WHAT THE EXERCISE ASKS:
Below are records; reply with nothing but the number of lines in them that contain "bhead".

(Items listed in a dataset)
:::::
(** move_front keeps the list a ring, now with [b] first. *)
Lemma move_front_ring D s order b :
  bcache_inv D s order -> (b < NBUF)%nat ->
  exists bs', move_front b s = Ret tt (set_bufs bs' s) /\ length bs' = S NBUF /\ same_core (bufs s) bs' /\
    to_front b order ≡ₚ order /\ ring (bnext bs') (bprev bs') bhead (to_front b order).
Proof.
  intros Hinv Hb. pose proof (bi_len _ _ _ Hinv) as Hlen. pose proof (order_nodup _ _ _ Hinv) as Hnd.
  pose proof (bi_ring _ _ _ Hinv) as Hr.
  assert (Hlt : forall x, x ∈ bhead :: order -> (x < length (bufs s))%nat).
  { intros x Hx. rewrite Hlen. apply elem_of_cons in Hx as [->|Hx]; [unfold bhead; lia|].
    apply (order_lt D s) in Hx; [lia|done]. }
  assert (Hin : b ∈ order) by (by apply (order_lt D s)).
  pose proof (ring_nx_in _ _ _ _ b Hr ltac:(by right)) as Hnx.
  pose proof (ring_pv_in _ _ _ _ b Hr Hin) as Hpv.
  pose proof (ring_nx_in _ _ _ _ bhead Hr ltac:(by left)) as Hnh.
  pose proof Hin as Hsp. apply list_elem_of_split in Hsp as (l1 & l2 & E). rewrite E in Hnd, Hr.
  assert (Hbh : b <> bhead) by (unfold bhead; lia).
  pose proof (ring_unlink _ _ _ _ _ _ Hnd Hr) as Hu.
  assert (Hnd' : NoDup (bhead :: l1 ++ l2) /\ b ∉ l1 ++ l2).
  { rewrite <- Permutation_middle in Hnd. apply NoDup_cons in Hnd as [Hh Hnd]. apply NoDup_cons in Hnd as [Hb' Hnd].
    split; [|done]. apply NoDup_cons. split; [|done]. intros Hx. apply Hh. by right. }
  assert (Hnb : bnext (bufs s) b <> b).
  { intros Eb. unfold ring in Hr. rewrite <- app_assoc in Hr.
    change (bhead :: l1 ++ (b :: l2) ++ [bhead]) with ((bhead :: l1) ++ b :: (l2 ++ [bhead])) in Hr.
    destruct (l2 ++ [bhead]) as [|y Y] eqn:EY; [by destruct l2|]. rewrite adj_app in Hr.
    apply Forall_app in Hr as [_ Hr]. apply Forall_cons in Hr as [[Ey _] _]. cbn [fst snd] in Ey.
    assert (Hy : y ∈ l2 ++ [bhead]) by (rewrite EY; apply list_elem_of_here).
    rewrite <- Ey, Eb in Hy. destruct Hnd' as [_ Hb']. apply Hb'.
    apply elem_of_app in Hy as [?|Hy%list_elem_of_singleton]; [|done]. apply elem_of_app. by right. }
  pose proof (move_front_eq b s) as Hmf. cbv zeta in Hmf.
  destruct Hmf as (bs' & Heq & Hl' & Hc & HN & HP); [apply Hlt; by right|apply Hlt; by left|done|
    by apply Hlt|by apply Hlt|by apply Hlt|done|].
  exists bs'. split; [done|]. split; [congruence|]. split; [done|].
  rewrite E, to_front_split by (by apply NoDup_cons in Hnd as [_ ?]). split; [by rewrite Permutation_middle|].
  eapply ring_ext; [exact HN|exact HP|]. apply ring_push; [apply Hnd'|done|apply Hnd'|exact Hu].
Qed.

(** ** The operations on the view *)

Section view.
Context `{Fuel} `{DiskLaws} (D : Z) (p : nat).

(** The buffers of the blocks in [held] stay where they are. *)
Definition keeps (held : gmap Z Z) (s s' : kernel) : Prop :=
  forall k b, is_Some (held !! b) -> is_buf D s k b -> is_buf D s' k b.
:::::
FINAL ANSWER:
9